[Collected data]
======
(** The lines of a text: the newline terminates a line and is not part of
    it; a final piece with no newline after it still counts as a line. *)
Fixpoint lines (s : string) : list string :=
  match s with
  | EmptyString => []
  | String c rest =>
      if Ascii.eqb c nl_char then EmptyString :: lines rest
      else match lines rest with
           | [] => [String c EmptyString]
           | l :: ls => String c l :: ls
           end
  end.

(** Inverse direction: every line followed by a newline. *)
Fixpoint unlines (ls : list string) : string :=
  match ls with
  | [] => EmptyString
  | l :: rest => l ++ nl ++ unlines rest
  end.

Definition first_line (s : string) : option string := hd_error (lines s).
Definition last_line (s : string) : option string := hd_error (rev (lines s)).

(** [no_newline s] holds when no character of [s] is a newline. *)
Fixpoint no_newline (s : string) : bool :=
  match s with
  | EmptyString => true
  | String c rest => negb (Ascii.eqb c nl_char) && no_newline rest
  end.

(** Number of space characters at the end of a line. *)
Fixpoint trailing_spaces (s : string) : nat :=
  match s with
  | EmptyString => 0
  | String c rest =>
      if Ascii.eqb c " "%char
      then (if Nat.eqb (trailing_spaces rest) (String.length rest)
            then S (trailing_spaces rest) else trailing_spaces rest)
      else trailing_spaces rest
  end.

(** The line with its trailing spaces removed. *)
Definition rstrip (s : string) : string :=
  substring 0 (String.length s - trailing_spaces s) s.

(** [contains p s]: [p] occurs in [s] as a contiguous run of characters. *)
Fixpoint contains (p s : string) : bool :=
  prefix p s ||
  match s with
  | EmptyString => false
  | String _ rest => contains p rest
  end.

Definition is_substring (p s : string) : Prop :=
  exists before after, s = before ++ p ++ after.

(** Space-separated words of a line (empty words are dropped). *)
Fixpoint words_aux (cur : string) (s : string) : list string :=
  match s with
  | EmptyString => match cur with EmptyString => [] | _ => [cur] end
  | String c rest =>
      if Ascii.eqb c " "%char
      then match cur with
           | EmptyString => words_aux EmptyString rest
           | _ => cur :: words_aux EmptyString rest
           end
      else words_aux (cur ++ String c EmptyString) rest
  end.

Definition words (s : string) : list string := words_aux EmptyString s.

(** Positions (counted from 0) of the lines equal to [sep]. *)
Fixpoint positions_from (i : nat) (sep : string) (ls : list string) : list nat :=
  match ls with
  | [] => []
  | l :: rest =>
      if String.eqb l sep then i :: positions_from (S i) sep rest
      else positions_from (S i) sep rest
  end.

Definition separator_positions (s : string) : list nat :=
  positions_from 0 (hyphens 41) (lines s).

(** ** The four constants of the header *)

Definition petscmachineinfo : string := adjacent
  [ nl;
    ln "-----------------------------------------";
    ln "Libraries compiled on 2024-07-18 12:51:25 on D2000 ";
    ln "Machine characteristics: Linux-6.9.8-arm64-aarch64-with-glibc2.38";
    ln "Using PETSc directory: /home/seb/packages/petsc/3.20.3";
    ln "Using PETSc arch: ";
    ln "-----------------------------------------" ].

Definition petsccompilerinfo : string := adjacent
  [ nl;
    ln "Using C compiler: gcc  -fPIC -Wall -Wwrite-strings -Wno-unknown-pragmas -Wno-lto-type-mismatch -Wno-stringop-overflow -fstack-protector -fvisibility=hidden -g3 -O0  ";
    ln "Using Fortran compiler: gfortran  -fPIC -Wall -ffree-line-length-none -ffree-line-length-0 -Wno-lto-type-mismatch -Wno-unused-dummy-argument -g -O0    ";
    ln "-----------------------------------------" ].

Definition petsccompilerflagsinfo : string := adjacent
  [ nl;
    ln "Using include paths: -I/home/seb/packages/petsc/3.20.3/include";
    ln "-----------------------------------------" ].

Definition petsclinkerinfo : string := adjacent
  [ nl;
    ln "Using C linker: gcc";
    ln "Using Fortran linker: gfortran";
    ln "Using libraries: -Wl,-rpath,/home/seb/packages/petsc/3.20.3/lib -L/home/seb/packages/petsc/3.20.3/lib -lpetsc -llapack -lblas -lm -lX11 -lgfortran -lstdc++";
    ln "-----------------------------------------" ].

(** ** The capsule and its accessors *)

(** The four blocks, by the names the specification gives them. *)
Inductive Block : Type :=
  | GeneralInfo
  | CompilerInfo
  | CompilerFlagsInfo
  | LinkerInfo.

Record BuildInfoCapsule : Type := mkCapsule {
  generalInfo : string;
  compilerInfo : string;
  compilerFlagsInfo : string;
  linkerInfo : string
}.

(** The capsule of this build: every field is one constant of the header. *)
Definition capsule : BuildInfoCapsule :=
  {| generalInfo := petscmachineinfo;
     compilerInfo := petsccompilerinfo;
     compilerFlagsInfo := petsccompilerflagsinfo;
     linkerInfo := petsclinkerinfo |}.

Definition block_text (b : Block) : string :=
  match b with
  | GeneralInfo => generalInfo capsule
  | CompilerInfo => compilerInfo capsule
  | CompilerFlagsInfo => compilerFlagsInfo capsule
  | LinkerInfo => linkerInfo capsule
  end.


(** Modelled from the spec: the four accessors [getGeneralInfo],
    [getCompilerInfo], [getCompilerFlagsInfo] and [getLinkerInfo] are not
    part of the header.  The specification describes each one as a pure
    projection of static data, with no mutation and no failure.  A call is
    modelled as a step of the process over its static data: it returns the
    text and leaves the data as it found them. *)
Definition Proc (A : Type) : Type := BuildInfoCapsule -> A * BuildInfoCapsule.

Definition getGeneralInfo : Proc string := fun st => (generalInfo st, st).
Definition getCompilerInfo : Proc string := fun st => (compilerInfo st, st).
Definition getCompilerFlagsInfo : Proc string := fun st => (compilerFlagsInfo st, st).
Definition getLinkerInfo : Proc string := fun st => (linkerInfo st, st).

Definition accessor (b : Block) : Proc string :=
  match b with
  | GeneralInfo => getGeneralInfo
  | CompilerInfo => getCompilerInfo
  | CompilerFlagsInfo => getCompilerFlagsInfo
  | LinkerInfo => getLinkerInfo
  end.

(** Running a process from the static data of this build. *)
Definition run {A : Type} (m : Proc A) : A := fst (m capsule).

(** ** The format contract, in the words of the specification *)

Module Template.

Definition separator : string := hyphens 41.

Definition libraries_line (date time host : string) : string :=
  "Libraries compiled on " ++ date ++ " " ++ time ++ " on " ++ host.

Definition machine_line (triple : string) : string :=
  "Machine characteristics: " ++ triple.

Definition directory_line (library path : string) : string :=
  "Using " ++ library ++ " directory: " ++ path.

Definition arch_line (library arch : string) : string :=
  "Using " ++ library ++ " arch: " ++ arch.

Definition c_compiler_line (cc flags : string) : string :=
  "Using C compiler: " ++ cc ++ " " ++ flags.

Definition fortran_compiler_line (fc flags : string) : string :=
  "Using Fortran compiler: " ++ fc ++ " " ++ flags.

Definition c_linker_line (linker : string) : string :=
  "Using C linker: " ++ linker.

Definition fortran_linker_line (linker : string) : string :=
  "Using Fortran linker: " ++ linker.

Definition libraries_list_line (flags : string) : string :=
  "Using libraries: " ++ flags.

(** The six lines the contract lists for [generalInfo]. *)
Definition general_lines (date time host triple library path arch : string)
  : list string :=
  [ EmptyString;
    libraries_line date time host;
    machine_line triple;
    directory_line library path;
    arch_line library arch;
    separator ].

(** The four lines the contract lists for [compilerInfo]. *)
Definition compiler_lines (cc cflags fc fflags : string) : list string :=
  [ EmptyString;
    c_compiler_line cc cflags;
    fortran_compiler_line fc fflags;
    separator ].

(** The five lines the contract lists for [linkerInfo]. *)
Definition linker_lines (clinker flinker libs : string) : list string :=
  [ EmptyString;
    c_linker_line clinker;
    fortran_linker_line flinker;
    libraries_list_line libs;
    separator ].

(** A link flag of the library list: [-Wl,...], [-L...] or [-l...]. *)
Definition link_flag (w : string) : bool :=
  prefix "-Wl" w || prefix "-L" w || prefix "-l" w.

End Template.

(** The lines of a block that start with [p]. *)
Definition lines_with_prefix (p : string) (s : string) : list string :=
  filter (prefix p) (lines s).

(** A word with no space inside and at least one character. *)
Definition single_word (w : string) : bool :=
  match words w with
  | [w'] => String.eqb w' w
  | _ => false
  end.

(** Words joined by single spaces. *)
Fixpoint unwords (ws : list string) : string :=
  match ws with
  | [] => EmptyString
  | w :: rest =>
      match rest with
      | [] => w
      | _ :: _ => w ++ " " ++ unwords rest
      end
  end.

(** [n] space characters. *)
Fixpoint spaces (n : nat) : string :=
  match n with
  | O => EmptyString
  | S k => String " "%char (spaces k)
  end.

(** A text is line-terminated when it is empty or its last character is a
    newline. *)
Fixpoint line_terminated (s : string) : bool :=
  match s with
  | EmptyString => true
  | String c rest =>
      match rest with
      | EmptyString => Ascii.eqb c nl_char
      | String _ _ => line_terminated rest
      end
  end.

(** Index of the last line of a text. *)
Definition last_index (s : string) : nat := List.length (lines s) - 1.

(** ** Reading the blocks as a consumer would *)

(** A [const char *] designates the characters before the first NUL. *)
Fixpoint c_strlen (s : string) : nat :=
  match s with
  | EmptyString => 0
  | String c rest => if Ascii.eqb c Ascii.zero then 0 else S (c_strlen rest)
  end.

(** Newline or a printable ASCII character (codes 32 to 126). *)
Definition printable_or_newline (c : ascii) : bool :=
  Ascii.eqb c nl_char ||
  (Nat.leb 32 (nat_of_ascii c) && Nat.leb (nat_of_ascii c) 126).

Fixpoint all_chars (p : ascii -> bool) (s : string) : bool :=
  match s with
  | EmptyString => true
  | String c rest => p c && all_chars p rest
  end.

(** [strip_prefix p s] is the rest of [s] after [p], when [s] starts with
    [p]. *)
Fixpoint strip_prefix (p s : string) : option string :=
  match p with
  | EmptyString => Some s
  | String a p' =>
      match s with
      | EmptyString => None
      | String b s' => if Ascii.eqb a b then strip_prefix p' s' else None
      end
  end.

(** The value recorded under [key]: the rest of the first line of the
    block that starts with [key]. *)
Definition value_of (key : string) (s : string) : option string :=
  match lines_with_prefix key s with
  | [] => None
  | l :: _ => strip_prefix key l
  end.

(** The first word of the value recorded under [key]. *)
Definition first_word_of (key : string) (s : string) : option string :=
  match value_of key s with
  | None => None
  | Some v => hd_error (words v)
  end.

(** The "Using include paths: ..." line and its flags. *)
Definition include_paths_line (flags : string) : string :=
  "Using include paths: " ++ flags.

Definition include_flag (w : string) : bool := prefix "-I" w.

(** The text a diagnostics command prints when it writes the blocks named
    in [trace] one after the other. *)
Definition printed (trace : list Block) : string :=
  adjacent (map block_text trace).

Definition blank (l : string) : bool := String.eqb l EmptyString.

(** Groups of lines: a blank line opens a new group. *)
Fixpoint split_blocks (ls : list string) : list (list string) :=
  match ls with
  | [] => []
  | l :: rest =>
      match split_blocks rest with
      | [] => [[l]]
      | g :: gs =>
          match g with
          | [] => [l] :: gs
          | first :: _ =>
              if blank first then [l] :: g :: gs else (l :: g) :: gs
          end
      end
  end.

(** The lines of a block after its first line. *)
Definition body_lines (b : Block) : list string := tl (lines (block_text b)).

(** ** General facts about the text utilities *)

Section TextFacts.

Lemma hyphens_length (n : nat) : String.length (hyphens n) = n.
Proof.
  induction n as [|n IH]; simpl; [reflexivity | now rewrite IH].
Qed.

Lemma hyphens_get (n i : nat) (c : ascii) :
  String.get i (hyphens n) = Some c -> c = "-"%char.
Proof.
  revert i; induction n as [|n IH]; intros i; simpl.
  - discriminate.
  - destruct i as [|i].
    + intros H; now inversion H.
    + apply IH.
Qed.

Lemma hyphens_no_newline (n : nat) : no_newline (hyphens n) = true.
Proof.
  induction n as [|n IH]; simpl; [reflexivity | exact IH].
Qed.

Lemma lines_line_then_rest (l rest : string) :
  no_newline l = true -> lines (l ++ nl ++ rest) = l :: lines rest.
Proof.
  induction l as [|c l IH]; simpl in *; intros H.
  - reflexivity.
  - apply andb_true_iff in H as [Hc Hl].
    apply negb_true_iff in Hc. rewrite Hc, (IH Hl). reflexivity.
Qed.

Lemma lines_unlines (ls : list string) :
  forallb no_newline ls = true -> lines (unlines ls) = ls.
Proof.
  induction ls as [|l ls IH]; intros H.
  - reflexivity.
  - apply andb_true_iff in H as [Hl Hls].
    cbn [unlines].
    rewrite (lines_line_then_rest _ _ Hl), (IH Hls). reflexivity.
Qed.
======
• _What you need to do_
Among the lines above, list those that contain the word "process".

• _Task response_
    modelled as a step of the process over its static data: it returns the
(** Running a process from the static data of this build. *)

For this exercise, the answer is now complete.